Reproduce the records word for word, from the first line to the line containing "works on what".

─── EXERCISE MATERIAL ───

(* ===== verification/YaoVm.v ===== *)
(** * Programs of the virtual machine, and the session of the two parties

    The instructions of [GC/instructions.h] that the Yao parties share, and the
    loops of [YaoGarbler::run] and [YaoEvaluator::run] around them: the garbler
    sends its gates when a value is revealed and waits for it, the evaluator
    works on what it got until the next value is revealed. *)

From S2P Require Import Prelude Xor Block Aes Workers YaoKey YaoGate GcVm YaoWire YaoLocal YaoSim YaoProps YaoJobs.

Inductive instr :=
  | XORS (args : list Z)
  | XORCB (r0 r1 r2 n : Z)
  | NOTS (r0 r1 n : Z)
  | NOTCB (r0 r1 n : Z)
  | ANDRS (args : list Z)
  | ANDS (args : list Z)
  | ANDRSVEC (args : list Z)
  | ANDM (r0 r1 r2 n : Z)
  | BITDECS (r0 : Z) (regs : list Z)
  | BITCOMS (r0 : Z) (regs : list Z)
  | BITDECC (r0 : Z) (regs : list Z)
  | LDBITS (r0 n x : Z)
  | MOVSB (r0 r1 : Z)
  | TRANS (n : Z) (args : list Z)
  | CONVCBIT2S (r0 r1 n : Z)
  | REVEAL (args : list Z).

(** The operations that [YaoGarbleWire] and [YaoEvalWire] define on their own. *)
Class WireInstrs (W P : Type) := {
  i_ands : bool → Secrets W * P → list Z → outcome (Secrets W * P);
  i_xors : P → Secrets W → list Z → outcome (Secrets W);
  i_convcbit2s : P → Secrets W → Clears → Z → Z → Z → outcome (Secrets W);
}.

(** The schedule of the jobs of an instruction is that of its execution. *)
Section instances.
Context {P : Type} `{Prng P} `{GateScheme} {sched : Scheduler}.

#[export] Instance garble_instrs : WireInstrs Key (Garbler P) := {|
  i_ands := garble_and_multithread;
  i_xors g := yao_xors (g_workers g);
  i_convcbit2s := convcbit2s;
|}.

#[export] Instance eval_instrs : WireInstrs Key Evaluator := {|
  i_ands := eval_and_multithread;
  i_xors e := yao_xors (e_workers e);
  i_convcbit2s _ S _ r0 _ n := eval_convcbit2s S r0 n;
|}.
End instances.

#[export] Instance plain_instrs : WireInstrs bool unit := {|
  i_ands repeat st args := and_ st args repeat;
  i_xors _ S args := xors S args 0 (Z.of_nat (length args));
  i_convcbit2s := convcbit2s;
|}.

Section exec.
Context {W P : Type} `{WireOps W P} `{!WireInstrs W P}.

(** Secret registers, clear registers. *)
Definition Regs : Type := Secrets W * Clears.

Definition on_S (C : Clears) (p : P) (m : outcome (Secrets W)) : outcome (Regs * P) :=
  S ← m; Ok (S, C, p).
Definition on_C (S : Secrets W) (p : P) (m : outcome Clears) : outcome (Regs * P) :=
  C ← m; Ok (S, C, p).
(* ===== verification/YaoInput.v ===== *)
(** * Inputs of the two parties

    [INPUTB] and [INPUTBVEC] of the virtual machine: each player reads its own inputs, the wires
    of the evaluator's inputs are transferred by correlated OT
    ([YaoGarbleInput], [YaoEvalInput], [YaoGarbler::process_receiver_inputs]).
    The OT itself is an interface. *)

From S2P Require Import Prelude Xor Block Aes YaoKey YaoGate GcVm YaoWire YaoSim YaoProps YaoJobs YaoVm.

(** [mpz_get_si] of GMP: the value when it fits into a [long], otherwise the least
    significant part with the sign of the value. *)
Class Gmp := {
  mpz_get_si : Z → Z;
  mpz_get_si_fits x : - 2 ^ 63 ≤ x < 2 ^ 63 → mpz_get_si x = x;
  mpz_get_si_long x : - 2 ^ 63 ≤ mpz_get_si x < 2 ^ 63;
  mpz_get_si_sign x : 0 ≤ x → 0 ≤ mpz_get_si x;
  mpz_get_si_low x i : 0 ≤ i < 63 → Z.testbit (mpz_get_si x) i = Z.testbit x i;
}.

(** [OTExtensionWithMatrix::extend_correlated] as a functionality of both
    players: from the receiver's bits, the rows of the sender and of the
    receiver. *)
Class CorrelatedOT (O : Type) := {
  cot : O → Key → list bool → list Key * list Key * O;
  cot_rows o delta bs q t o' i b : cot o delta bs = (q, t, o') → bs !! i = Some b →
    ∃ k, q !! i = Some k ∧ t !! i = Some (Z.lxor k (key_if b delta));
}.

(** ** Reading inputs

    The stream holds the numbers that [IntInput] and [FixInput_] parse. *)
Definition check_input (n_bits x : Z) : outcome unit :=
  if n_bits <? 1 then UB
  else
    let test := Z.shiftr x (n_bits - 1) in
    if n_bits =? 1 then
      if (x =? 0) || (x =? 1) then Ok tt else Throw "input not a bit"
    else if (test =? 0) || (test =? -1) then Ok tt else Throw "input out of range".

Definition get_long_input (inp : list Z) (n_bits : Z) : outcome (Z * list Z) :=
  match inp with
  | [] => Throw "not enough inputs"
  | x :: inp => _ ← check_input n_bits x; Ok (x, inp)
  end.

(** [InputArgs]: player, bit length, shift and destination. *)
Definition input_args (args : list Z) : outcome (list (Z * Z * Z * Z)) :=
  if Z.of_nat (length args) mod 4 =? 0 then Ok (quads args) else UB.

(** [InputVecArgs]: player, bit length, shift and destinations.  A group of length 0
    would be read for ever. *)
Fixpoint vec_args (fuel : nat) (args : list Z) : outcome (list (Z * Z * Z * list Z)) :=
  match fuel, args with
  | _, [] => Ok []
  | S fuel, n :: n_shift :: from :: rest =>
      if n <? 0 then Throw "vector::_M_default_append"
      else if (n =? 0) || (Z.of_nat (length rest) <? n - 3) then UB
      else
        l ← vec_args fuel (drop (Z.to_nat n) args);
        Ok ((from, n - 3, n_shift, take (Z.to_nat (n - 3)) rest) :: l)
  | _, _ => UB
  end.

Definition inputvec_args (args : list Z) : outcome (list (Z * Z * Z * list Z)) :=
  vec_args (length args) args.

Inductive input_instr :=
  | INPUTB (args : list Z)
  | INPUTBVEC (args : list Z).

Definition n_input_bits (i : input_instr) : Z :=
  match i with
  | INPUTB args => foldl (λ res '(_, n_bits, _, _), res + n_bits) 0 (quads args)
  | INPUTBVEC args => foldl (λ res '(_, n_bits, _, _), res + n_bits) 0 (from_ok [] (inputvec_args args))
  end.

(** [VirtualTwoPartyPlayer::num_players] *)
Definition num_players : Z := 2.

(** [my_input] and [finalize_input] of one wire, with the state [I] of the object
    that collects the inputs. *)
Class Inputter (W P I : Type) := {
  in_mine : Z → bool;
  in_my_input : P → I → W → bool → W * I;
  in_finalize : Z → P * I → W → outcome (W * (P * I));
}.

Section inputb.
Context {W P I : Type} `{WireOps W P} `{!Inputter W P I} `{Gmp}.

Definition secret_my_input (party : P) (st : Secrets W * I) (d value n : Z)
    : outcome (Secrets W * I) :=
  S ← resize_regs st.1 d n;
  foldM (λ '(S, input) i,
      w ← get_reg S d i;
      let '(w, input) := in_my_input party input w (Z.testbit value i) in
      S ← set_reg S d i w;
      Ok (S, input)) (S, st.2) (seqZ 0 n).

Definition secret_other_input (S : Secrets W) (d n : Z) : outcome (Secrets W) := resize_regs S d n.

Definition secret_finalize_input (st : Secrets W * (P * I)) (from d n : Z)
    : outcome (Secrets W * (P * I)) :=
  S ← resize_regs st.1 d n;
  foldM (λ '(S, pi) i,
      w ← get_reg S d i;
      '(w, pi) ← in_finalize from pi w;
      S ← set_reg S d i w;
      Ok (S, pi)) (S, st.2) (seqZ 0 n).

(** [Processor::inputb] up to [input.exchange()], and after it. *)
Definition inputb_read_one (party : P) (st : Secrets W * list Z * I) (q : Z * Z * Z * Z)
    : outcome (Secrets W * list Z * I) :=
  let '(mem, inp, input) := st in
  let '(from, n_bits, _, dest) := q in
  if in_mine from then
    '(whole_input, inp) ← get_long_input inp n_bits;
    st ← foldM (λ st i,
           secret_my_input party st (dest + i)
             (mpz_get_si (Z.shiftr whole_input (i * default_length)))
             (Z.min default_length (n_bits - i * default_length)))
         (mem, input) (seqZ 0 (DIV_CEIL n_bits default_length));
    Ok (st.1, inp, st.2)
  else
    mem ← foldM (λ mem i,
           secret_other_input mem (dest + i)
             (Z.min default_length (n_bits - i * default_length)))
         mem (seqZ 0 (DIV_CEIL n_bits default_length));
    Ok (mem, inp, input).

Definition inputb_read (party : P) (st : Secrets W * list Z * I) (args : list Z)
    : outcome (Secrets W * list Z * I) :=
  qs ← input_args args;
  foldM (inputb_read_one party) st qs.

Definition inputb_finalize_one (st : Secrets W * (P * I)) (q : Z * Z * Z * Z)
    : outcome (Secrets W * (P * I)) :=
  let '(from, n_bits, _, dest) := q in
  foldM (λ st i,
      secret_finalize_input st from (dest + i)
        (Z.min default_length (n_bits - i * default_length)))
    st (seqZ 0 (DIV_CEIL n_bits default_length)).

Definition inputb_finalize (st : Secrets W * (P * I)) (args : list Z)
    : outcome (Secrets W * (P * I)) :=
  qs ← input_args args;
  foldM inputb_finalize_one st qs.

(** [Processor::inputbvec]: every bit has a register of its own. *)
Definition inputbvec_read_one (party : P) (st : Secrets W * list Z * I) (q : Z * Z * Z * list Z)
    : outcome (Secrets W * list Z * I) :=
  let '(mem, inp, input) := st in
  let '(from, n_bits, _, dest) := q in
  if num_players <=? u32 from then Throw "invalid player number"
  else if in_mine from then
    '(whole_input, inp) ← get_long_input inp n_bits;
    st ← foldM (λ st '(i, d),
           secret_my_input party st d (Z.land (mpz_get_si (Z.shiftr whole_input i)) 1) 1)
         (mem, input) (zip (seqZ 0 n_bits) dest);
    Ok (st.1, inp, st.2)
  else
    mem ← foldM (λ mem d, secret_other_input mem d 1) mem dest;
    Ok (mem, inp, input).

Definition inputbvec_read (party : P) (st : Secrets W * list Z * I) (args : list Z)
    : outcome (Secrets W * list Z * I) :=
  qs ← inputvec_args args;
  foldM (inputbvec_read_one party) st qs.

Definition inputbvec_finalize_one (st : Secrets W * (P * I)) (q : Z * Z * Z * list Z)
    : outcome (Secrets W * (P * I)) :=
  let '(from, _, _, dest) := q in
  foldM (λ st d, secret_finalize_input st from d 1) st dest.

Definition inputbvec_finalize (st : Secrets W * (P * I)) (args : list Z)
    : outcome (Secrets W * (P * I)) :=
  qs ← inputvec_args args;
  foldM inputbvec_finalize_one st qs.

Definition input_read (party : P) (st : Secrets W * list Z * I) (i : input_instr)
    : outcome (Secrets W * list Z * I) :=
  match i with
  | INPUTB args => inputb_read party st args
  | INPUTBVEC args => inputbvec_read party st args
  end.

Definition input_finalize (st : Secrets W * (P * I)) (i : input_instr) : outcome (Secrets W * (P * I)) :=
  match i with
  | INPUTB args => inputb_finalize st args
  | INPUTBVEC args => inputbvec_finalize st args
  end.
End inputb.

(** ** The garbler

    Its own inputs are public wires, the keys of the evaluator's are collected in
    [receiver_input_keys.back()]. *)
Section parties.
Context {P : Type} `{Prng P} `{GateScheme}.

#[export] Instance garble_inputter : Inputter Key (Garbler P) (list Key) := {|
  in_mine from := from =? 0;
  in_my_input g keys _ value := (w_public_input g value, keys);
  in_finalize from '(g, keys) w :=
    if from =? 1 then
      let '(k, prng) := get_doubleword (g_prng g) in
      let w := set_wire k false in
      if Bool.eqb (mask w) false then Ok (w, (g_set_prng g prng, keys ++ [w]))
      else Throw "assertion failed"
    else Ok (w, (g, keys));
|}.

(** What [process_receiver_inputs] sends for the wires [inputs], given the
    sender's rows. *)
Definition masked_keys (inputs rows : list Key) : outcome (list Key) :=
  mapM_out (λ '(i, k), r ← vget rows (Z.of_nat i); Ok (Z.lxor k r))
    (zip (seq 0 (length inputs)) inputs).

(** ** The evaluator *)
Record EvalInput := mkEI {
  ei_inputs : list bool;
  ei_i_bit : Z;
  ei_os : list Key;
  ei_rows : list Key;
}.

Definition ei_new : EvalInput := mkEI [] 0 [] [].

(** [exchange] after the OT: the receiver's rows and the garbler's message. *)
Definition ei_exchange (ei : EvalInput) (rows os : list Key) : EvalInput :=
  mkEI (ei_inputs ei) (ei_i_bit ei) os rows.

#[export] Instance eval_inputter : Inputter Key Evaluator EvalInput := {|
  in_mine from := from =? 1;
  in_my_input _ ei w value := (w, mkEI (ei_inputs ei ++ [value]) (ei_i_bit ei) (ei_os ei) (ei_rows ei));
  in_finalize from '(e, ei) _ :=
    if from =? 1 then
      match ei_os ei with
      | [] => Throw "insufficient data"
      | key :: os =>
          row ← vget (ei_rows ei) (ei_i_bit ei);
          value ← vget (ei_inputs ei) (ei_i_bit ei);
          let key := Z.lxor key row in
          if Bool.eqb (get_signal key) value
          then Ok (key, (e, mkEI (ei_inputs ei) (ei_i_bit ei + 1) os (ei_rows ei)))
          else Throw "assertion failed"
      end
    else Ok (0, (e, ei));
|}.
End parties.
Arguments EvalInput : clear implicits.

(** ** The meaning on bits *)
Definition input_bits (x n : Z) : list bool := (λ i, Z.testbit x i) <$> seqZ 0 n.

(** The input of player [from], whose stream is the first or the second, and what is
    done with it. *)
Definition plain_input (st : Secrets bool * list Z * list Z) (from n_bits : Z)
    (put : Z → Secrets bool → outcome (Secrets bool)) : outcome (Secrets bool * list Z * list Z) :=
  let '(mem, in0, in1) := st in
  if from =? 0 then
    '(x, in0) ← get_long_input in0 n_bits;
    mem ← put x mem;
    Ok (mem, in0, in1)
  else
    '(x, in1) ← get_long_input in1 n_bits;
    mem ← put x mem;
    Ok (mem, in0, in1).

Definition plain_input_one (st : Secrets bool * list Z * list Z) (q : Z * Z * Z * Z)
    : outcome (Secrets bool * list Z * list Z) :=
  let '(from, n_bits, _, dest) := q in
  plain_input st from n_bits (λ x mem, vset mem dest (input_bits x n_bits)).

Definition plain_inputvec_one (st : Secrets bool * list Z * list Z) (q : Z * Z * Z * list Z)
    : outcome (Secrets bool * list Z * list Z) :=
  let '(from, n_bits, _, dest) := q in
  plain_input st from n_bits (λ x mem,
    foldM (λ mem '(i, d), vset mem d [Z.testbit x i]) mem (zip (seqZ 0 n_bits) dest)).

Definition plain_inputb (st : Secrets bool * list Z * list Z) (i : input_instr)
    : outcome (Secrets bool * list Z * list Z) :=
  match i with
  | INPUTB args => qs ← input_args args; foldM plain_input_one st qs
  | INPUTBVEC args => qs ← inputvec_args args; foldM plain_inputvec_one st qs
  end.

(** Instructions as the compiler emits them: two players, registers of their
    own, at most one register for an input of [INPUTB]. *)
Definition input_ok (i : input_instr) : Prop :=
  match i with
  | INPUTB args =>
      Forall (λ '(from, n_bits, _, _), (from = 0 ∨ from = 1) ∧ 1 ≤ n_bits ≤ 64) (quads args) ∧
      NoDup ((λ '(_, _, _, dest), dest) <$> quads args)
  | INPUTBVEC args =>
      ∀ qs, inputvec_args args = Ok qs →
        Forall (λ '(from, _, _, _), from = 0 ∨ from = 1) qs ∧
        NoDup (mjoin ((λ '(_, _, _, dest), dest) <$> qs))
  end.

───

• _RESULT FOR THIS EXERCISE_:
(* ===== verification/YaoVm.v ===== *)
(** * Programs of the virtual machine, and the session of the two parties

    The instructions of [GC/instructions.h] that the Yao parties share, and the
    loops of [YaoGarbler::run] and [YaoEvaluator::run] around them: the garbler
    sends its gates when a value is revealed and waits for it, the evaluator
    works on what it got until the next value is revealed. *)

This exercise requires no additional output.